Дезорганизационные процессы повсеместно переходят в деструктивные, которые оказывают на человеческое поведение не социализирующее, а преимущественно десоциализирующее, биологизирующее воздействие. Дремлющие в глубинах человеческого подсознания агрессивные начала, прежде успешно блокировавшиеся цивилизационными нормативными структурами, теперь, когда последние оказываются полуразрушенными, становятся бесконтрольными и активно заявляют о себе множеством разнообразных эксцессов имморального и противоправного характера. Множество людей оказываются ввергнутыми в экстремальные условия, чреватые для них моральными деформациями, экзистенциальными катастрофами, страданиями, духовной и физической гибелью. Обнаруживаются три основных типа катастрофических разрушений: 1) цивилизационная катастрофа — распад основных социальных институтов (экономических, правовых, политических и др.), составлявших «костяк», остов всего социального «тела» локальной цивилизации; 2) культурная катастрофа — разрушение основополагающих нормативно-ценностных начал духовного, религиозного, нравственного характера, придававших человеческому общежитию гуманистическую оформленность; 3) антропологическая катастрофа — негативные мутации в самом типе человеческой личности, деформации в психике, мышлении, заставляющие говорить о нисхождении человека на более низкую ступень социокультурного развития.
[208]

В результате отрицательных метаморфоз возникает катастрофическое сознание, которое поглощает и растворяет в себе смысловые, нормативные и ценностные структуры. На том месте в субъективном пространстве индивидуального духа, где должны занимать свое место структуры смыслов, норм и ценностей, обязаны присутствовать разнообразные иерархии социальных предписаний, рациональности ясных императивов, очевидности отчетливых базовых оценок, воцаряется хаос иррационального. В его сумбурной непросветленности переворачиваются смыслы и распадаются нормы, осуществляется беспорядочное брожение, происходят странные смешения, поражающие своей неодухотворенной абсурдностью. В классической литературе описан характерный тип такого катастрофического сознания. Дидро в повести «Племянник Рамо», а затем Гегель в «Феноменологии духа» обозначили его как феномен «разорванности» человеческого духа. Грозные оползни распадающихся традиционных нормативно-ценностных систем погребают под собой и безжалостно перемалывают хрупкие духовные структуры, срывают с культурного сознания тонкие покровы цивилизованности, превращать человека в грубое, косноязычное идеологизированное животное. В его сознании гаснет свет понимания того, что происходит на самом деле с ним и с миром, воцаряются сумрак и хаос.

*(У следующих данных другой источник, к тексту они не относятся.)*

(* ===== verification/ProgramCodec.v ===== *)
(** The byte codecs of the on-chain programs (src/crates/programs/): how an instruction is
    read from its bytes, field by field, and the lemmas that say a reader takes back what
    was written ([reads]) and takes nothing else ([exactly]).

    Integers are little-endian in instructions and big-endian in accounts.  [ProgramError]
    is the part of solana_program's error type the programs use. *)
From S2P Require Import Prelude Blocks.
#[local] Open Scope Z_scope.

(** * Errors *)

Inductive ProgramError :=
| CustomError (code : Z)
| InvalidAccountData.
#[global] Instance program_error_eq_dec : EqDecision ProgramError.
Proof. solve_decision. Defined.

(** * Accounts and instructions (solana_program) *)

Record AccountInfo := mkAccountInfo { ai_key : Pubkey; ai_is_signer : bool; ai_data : bytes }.
Record AccountMeta := mkAccountMeta { am_pubkey : Pubkey; am_is_signer : bool; am_is_writable : bool }.
Record Instruction := mkInstruction {
  in_program_id : Pubkey;
  in_accounts : list AccountMeta;
  in_data : bytes;
}.
Definition meta_new (pubkey : Pubkey) (is_signer : bool) : AccountMeta := mkAccountMeta pubkey is_signer true.
Definition meta_new_readonly (pubkey : Pubkey) (is_signer : bool) : AccountMeta := mkAccountMeta pubkey is_signer false.

(** [Pubkey::find_program_address]: the derived address and its bump seed. *)
Class Pda := find_program_address : list bytes → Pubkey → Pubkey * byte.

(** [Pack::pack] of solana_program, given the length and the method of the type. *)
Class ProgramPack := pack_account : nat → (bytes → outcome ProgramError bytes) → bytes → outcome ProgramError bytes.
Class ProgramPackLaws `{!ProgramPack} := {
  pack_account_fits n f dst : length dst = n → pack_account n f dst = f dst;
  pack_account_other n f dst : length dst ≠ n → pack_account n f dst = Err InvalidAccountData;
}.

(** [target[a..].copy_from_slice(src)]. *)
Definition copy_at {E} (a : nat) (src target : bytes) : outcome E bytes :=
  if decide (a + length src <= length target)%nat
  then Ok (take a target ++ src ++ drop (a + length src) target) else Panic.

Lemma copy_at_fill {E} a src pre old :
  length pre = a → (length src <= length old)%nat →
  copy_at (E:=E) a src (pre ++ old) = Ok ((pre ++ src) ++ drop (length src) old).
Proof.
  intros <- Ho. unfold copy_at. rewrite length_app, decide_True by lia. rewrite take_app_length.
  rewrite drop_app_ge by lia. replace (length pre + length src - length pre)%nat with (length src) by lia.
  by rewrite app_assoc.
Qed.
Lemma slice_skip {E A} (k rest : list A) n a b :
  len k = n → n <= a → slice (E:=E) (k ++ rest) a b = slice rest (a - n) (b - n).
Proof.
  intros <- Ha. unfold slice, len in *. rewrite length_app. case_decide as Hd; [|by rewrite decide_False by lia].
  rewrite decide_True by lia. rewrite drop_app_ge by lia. f_equal. f_equal; [lia|]. f_equal. lia.
Qed.

(** * Little-endian integers *)

Definition le_bytes (n : nat) (z : Z) : bytes := reverse (be_bytes n z).
Definition le_val (l : bytes) : Z := be_val (reverse l).

Lemma length_le_bytes n z : length (le_bytes n z) = n.
Proof. unfold le_bytes. by rewrite length_reverse, length_be_bytes. Qed.
Lemma len_le_bytes n z : len (le_bytes n z) = Z.of_nat n.
Proof. unfold len. by rewrite length_le_bytes. Qed.
Lemma le_val_bytes n z : 0 <= z < 256 ^ Z.of_nat n → le_val (le_bytes n z) = z.
Proof. intros Hz. unfold le_val, le_bytes. by rewrite reverse_involutive, be_val_be_bytes_small. Qed.
Lemma le_bytes_val l : le_bytes (length l) (le_val l) = l.
Proof. unfold le_val, le_bytes. rewrite <- (length_reverse l), be_bytes_val. apply reverse_involutive. Qed.
Lemma le_val_range l : 0 <= le_val l < 256 ^ len l.
Proof. unfold le_val. pose proof (be_val_range (reverse l)) as Hr. unfold len in *. by rewrite length_reverse in Hr. Qed.

(** * Reading fields *)

(** A reader answers its field and what is left of the input. *)
Abbreviation Unpack A := (ST bytes ProgramError A) (only parsing).

Definition split_bytes (e : ProgramError) (n : nat) : Unpack bytes := λ input,
  if decide (n <= length input)%nat then (Ok (take n input), drop n input) else (Err e, input).
Definition split_uint (e : ProgramError) (n : nat) : Unpack Z := data ← split_bytes e n; mret (le_val data).
Definition split_u8 (e : ProgramError) : Unpack byte := λ input,
  match input with value :: rest => (Ok value, rest) | [] => (Err e, input) end.
Definition split_bool (e : ProgramError) : Unpack bool :=
  byte_value ← split_u8 e;
  if decide (byte_value = byte0) then mret false
  else if decide (byte_value = byte1) then mret true
  else fail e.

Definition bool_byte (b : bool) : byte := if b then byte1 else byte0.

(** The reader takes [b] from the front of any input and answers [a]. *)
Definition reads {A} (m : Unpack A) (b : bytes) (a : A) : Prop := ∀ rest, m (b ++ rest) = (Ok a, rest).
(** Whatever the reader answers was written that way at the front of the input. *)
Definition exactly {A} (m : Unpack A) (write : A → bytes) (P : A → Prop) : Prop :=
  ∀ input a rest, m input = (Ok a, rest) → input = write a ++ rest ∧ P a.

Create HintDb codec.

Lemma reads_ret {A} (a : A) : reads (mret a) [] a.
Proof. by intros rest. Qed.
Lemma reads_bind {A B} (m : Unpack A) (k : A → Unpack B) b c a r :
  reads m b a → reads (k a) c r → reads (m ≫= k) (b ++ c) r.
Proof. intros Hm Hk rest. rewrite <- app_assoc. by rewrite (run_op _ _ _ _ _ (Hm _)). Qed.
Lemma reads_last {A B} (m : Unpack A) (k : A → Unpack B) b a r :
  reads m b a → reads (k a) [] r → reads (m ≫= k) b r.
Proof. intros Hm Hk. rewrite <- (app_nil_r b). by eapply reads_bind. Qed.
Lemma reads_bytes e n b : length b = n → reads (split_bytes e n) b b.
Proof.
  intros <- rest. unfold split_bytes. rewrite decide_True by (rewrite length_app; lia).
  by rewrite take_app_length, drop_app_length.
Qed.
Lemma reads_uint e n z : 0 <= z < 256 ^ Z.of_nat n → reads (split_uint e n) (le_bytes n z) z.
Proof.
  intros Hz. eapply reads_last; [apply reads_bytes, length_le_bytes|]. rewrite le_val_bytes by done. apply reads_ret.
Qed.
Lemma reads_u64 e z : is_u64 z → reads (split_uint e 8) (le_bytes 8 z) z.
Proof. intros Hz. apply reads_uint. exact Hz. Qed.
Lemma reads_u128 e z : in_width 128 z → reads (split_uint e 16) (le_bytes 16 z) z.
Proof. intros Hz. apply reads_uint. exact Hz. Qed.
Lemma reads_u8 e b : reads (split_u8 e) [b] b.
Proof. by intros rest. Qed.
Lemma reads_bool e b : reads (split_bool e) [bool_byte b] b.
Proof. by destruct b; intros rest. Qed.
#[export] Hint Resolve reads_ret reads_bytes reads_u64 reads_u128 reads_u8 reads_bool : codec.

Lemma exactly_bytes e n : exactly (split_bytes e n) (λ b, b) (λ b, length b = n).
Proof.
  intros input a rest. unfold split_bytes. case_decide as Hn; [|done]. intros [= <- <-].
  rewrite take_drop. split; [done|]. rewrite length_take. lia.
Qed.
Lemma exactly_uint e n : exactly (split_uint e n) (le_bytes n) (λ z, 0 <= z < 256 ^ Z.of_nat n).
Proof.
  intros input a rest (b & r & Hb & [= <- <-])%bind_Ok. apply exactly_bytes in Hb as [-> <-].
  rewrite le_bytes_val. split; [done|apply le_val_range].
Qed.
Lemma exactly_u64 e : exactly (split_uint e 8) (le_bytes 8) (in_width 64).
Proof. exact (exactly_uint e 8). Qed.
Lemma exactly_u128 e : exactly (split_uint e 16) (le_bytes 16) (in_width 128).
Proof. exact (exactly_uint e 16). Qed.
Lemma exactly_u8 e : exactly (split_u8 e) (λ b, [b]) (λ _, True).
Proof. intros [|b input] a rest; [done|]. by intros [= -> ->]. Qed.
Lemma exactly_bool e : exactly (split_bool e) (λ b, [bool_byte b]) (λ _, True).
Proof.
  intros input a rest (b & r & Hb & Hk)%bind_Ok. apply exactly_u8 in Hb as [-> _].
  repeat (case_decide; [subst; by injection Hk as <- <-|]). done.
Qed.

(** Inverts a successful run of a sequence of readers. *)
Ltac invert_unpack :=
  repeat match goal with
  | H : (?m ≫= _) _ = (Ok _, _) |- _ =>
      let a := fresh "v" in let r := fresh "r" in let Hm := fresh "Hm" in
      apply bind_Ok in H as (a & r & Hm & H)
  end.
(** Runs a sequence of readers over what was written. *)
Ltac run_unpack := repeat (eapply reads_bind; [solve [eauto with codec]|]); try (eapply reads_last; [solve [eauto with codec]|]).
(** [array_ref!] panics when there are not enough accounts. *)
Definition update_l1_block_info (program_id : Pubkey) (l1_block_info : L1BlockInfo)
    : ST (list AccountInfo) ProgramError unit := λ accounts,
  match accounts with
  | l1_block_info_account :: no_sig_tx_payer_account :: rest =>
      if decide (ai_key no_sig_tx_payer_account ≠ NO_SIG_TX_PAYER ∨ ai_is_signer no_sig_tx_payer_account = false)
      then (Err (program_error InvalidNoSigTxPayer), accounts)
      else if decide ((l1_block_info_pubkey_and_bump program_id).1 ≠ ai_key l1_block_info_account)
      then (Err (program_error InvalidL1BlockInfoAccount), accounts)
      else
        match pack_account LEN (pack_into_slice l1_block_info) (ai_data l1_block_info_account) with
        | Ok data =>
            (Ok tt, mkAccountInfo (ai_key l1_block_info_account) (ai_is_signer l1_block_info_account) data
                      :: no_sig_tx_payer_account :: rest)
        | Err e => (Err e, accounts)
        | Panic => (Panic, accounts)
        end
  | _ => (Panic, accounts)
  end.

Definition process (program_id : Pubkey) (input : bytes) : ST (list AccountInfo) ProgramError unit :=
  instruction ← lift (unpack input);
  match instruction with
  | CreateL1BlockInfoAccount => mret tt
  | UpdateL1BlockInfo number timestamp base_fee hash sequence_number batcher_hash fee_overhead fee_scalar gas
      is_system_tx =>
      update_l1_block_info program_id
        (mkL1BlockInfo number timestamp base_fee hash sequence_number batcher_hash fee_overhead fee_scalar gas is_system_tx)
  end.
End processor.

(** The instruction the derivation makes ([update_l1_block_info] of instruction.rs). *)
Definition update_instruction `{!L1BlockInfoProgram} `{!Pda} (info : L1BlockInfo) : Instruction :=
  mkInstruction l1_block_info_id
    [meta_new l1_block_info_pubkey false; meta_new_readonly NO_SIG_TX_PAYER true]
    (pack (update_of info)).

(** * Round trips *)

#[local] Hint Unfold unpack_bytes32 unpack_u128 unpack_u64 unpack_bool : codec.

Lemma reads_update i : info_wf i → ∀ rest, run unpack_update (drop 1 (pack (update_of i)) ++ rest) = Ok (update_of i).
Proof.
  intros (? & ? & ? & ? & ? & ? & ? & ? & ?) rest. unfold run.
  enough (reads unpack_update (drop 1 (pack (update_of i))) (update_of i)) as -> by done.
  unfold drop; cbn [pack update_of]. unfold unpack_update, unpack_bytes32, unpack_u128, unpack_u64, unpack_bool.
  run_unpack. apply reads_ret.
Qed.

Lemma exactly_update input i rest :
  unpack_update input = (Ok i, rest) → ∃ info, i = update_of info ∧ info_wf info ∧ input = drop 1 (pack i) ++ rest.
Proof.
  unfold unpack_update. intros Hu. invert_unpack. injection Hu as <- <-.
  repeat match goal with
  | H : unpack_u64 _ = _ |- _ => apply exactly_u64 in H as [-> ?]
  | H : unpack_u128 _ = _ |- _ => apply exactly_u128 in H as [-> ?]
  | H : unpack_bytes32 _ = _ |- _ => apply exactly_bytes in H as [-> ?]
  | H : unpack_bool _ = _ |- _ => apply exactly_bool in H as [-> _]
  end.
  eexists (mkL1BlockInfo _ _ _ _ _ _ _ _ _ _). split; [reflexivity|]. split; [unfold info_wf; by split_and!|].
  unfold drop; cbn [pack]. by rewrite <- !app_assoc.
Qed.

(** The L1 info instruction survives its bytes, whatever follows them; and the bytes that are
    unpacked begin with the packed form of the well-formed instruction they are unpacked as. *)
Theorem l1_info_instruction_roundtrip i input rest :
  instruction_wf i →
  unpack (pack i ++ rest) = Ok i ∧
  (unpack input = Ok i → ∃ tail, input = pack i ++ tail).
Proof.
  intros Hwf. split.
  - destruct Hwf as [->|(info & -> & Hi)]; [done|]. exact (reads_update info Hi rest).
  - destruct input as [|tag input]; [done|]. unfold unpack. intros Hu.
    destruct (b2z tag) as [|[p|p|]|p] eqn:Ht; try done.
    + injection Hu as <-. exists input.
      by assert (tag = byte0) as -> by (by rewrite <- (z2b_b2z tag), Ht).
    + unfold run in Hu. destruct (unpack_update input) as [r tail] eqn:Hr. cbn in Hu. subst r.
      apply exactly_update in Hr as (info & -> & _ & ->). exists tail.
      by assert (tag = byte1) as -> by (by rewrite <- (z2b_b2z tag), Ht).
Qed.

(** * The account *)

Definition account_bytes (i : L1BlockInfo) : bytes :=
  be_bytes 8 (li_number i) ++ be_bytes 8 (li_timestamp i) ++ be_bytes 16 (li_base_fee i) ++ li_hash i ++
  be_bytes 8 (li_sequence_number i) ++ li_batcher_hash i ++ be_bytes 16 (li_fee_overhead i) ++
  be_bytes 16 (li_fee_scalar i) ++ be_bytes 8 (li_gas i) ++ [bool_byte (li_is_system_tx i)].

Lemma pack_into_slice_bytes i target :
  info_wf i → length target = LEN → pack_into_slice i target = Ok (account_bytes i).
Proof.
  intros (_ & _ & _ & Hh & _ & Hb & _ & _ & _) Ht. unfold LEN in Ht. unfold pack_into_slice.
  change target with ([] ++ target).
  do 9 (rewrite copy_at_fill; [cbn [mbind outcome_bind]|
    rewrite ?length_app, ?length_be_bytes, ?Hh, ?Hb; done|
    rewrite ?length_drop, ?length_be_bytes, ?Hh, ?Hb, Ht; lia]).
  rewrite copy_at_fill by (rewrite ?length_app, ?length_drop, ?length_be_bytes, ?Hh, ?Hb, ?Ht; cbn; lia).
  rewrite !drop_drop, !length_be_bytes, Hh, Hb, drop_ge by (rewrite Ht; cbn; lia).
  unfold account_bytes. by rewrite app_nil_r, <- !app_assoc.
Qed.

#[local] Ltac read_field Hh Hb :=
  repeat (erewrite slice_skip; [|first [apply len_be_bytes|unfold len; rewrite ?Hh, ?Hb; reflexivity]|lia]);
  rewrite slice_app by (first [rewrite len_be_bytes|unfold len; rewrite ?Hh, ?Hb]; lia); cbn [mbind outcome_bind].
Lemma unpack_account_bytes i : info_wf i → unpack_from_slice (account_bytes i) = Ok i.
Proof.
  intros (Hn & Ht & Hf & Hh & Hs & Hb & Ho & Hc & Hg). unfold unpack_from_slice, account_bytes.
  do 9 read_field Hh Hb.
  rewrite !app_assoc, index_app.
  - cbn [mbind outcome_bind]. rewrite !be_val_be_bytes_small by assumption. destruct i as [? ? ? ? ? ? ? ? ? []]; done.
  - rewrite !len_app, !len_be_bytes. unfold len. by rewrite Hh, Hb.
Qed.

Section processing.
Context `{!L1BlockInfoProgram} `{!Pda} `{!ProgramPack} `{!ProgramPackLaws}.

В зависимости от площади социальных пространств, охваченных деструктивными процессами, аномия может быть либо очаговой, либо тотальной. После оставшегося в прошлом разгула сил хаоса в любой социальной системе всегда продолжают сохраняться остаточные, периферийные виды аномии. Они остаются пребывать в многочисленных социальных «нишах» общественной системы. Очаговая аномия, в отличие от тотальной, составляет неотъемлемую принадлежность любой общественной системы на протяжении всей истории ее существования. Очаги беспорядка необходимы системе для поддержания ее же собственной жизнеспособности. Это объясняется тем, что полная, тотальная однородность и абсолютная упорядоченность делают систему хрупкой, понижают ее сопротивляемость перед внешними деструктивными воздействиями. Наличие же очагов аномии с характерными для них множествами разнообразных девиаций образует широкое пространство социальной свободы для активных действий и энергичного самоутверждения социальных субъектов. Именно эти очаги оказываются теми местами, где возникают [209] нестандартные жизненные модели, различные свежие находки и социальные новации. Государство, его институты, органы власти оттого всегда с опаской взирают на свободу и ее различные проявления, что ощущают прямую связь между свободой и аномией, чувствуют, что свобода несет в себе возможность перехода во вседозволенность, способна выступать антропологической ипостасью хаоса и вести к распаду многих социальных структур.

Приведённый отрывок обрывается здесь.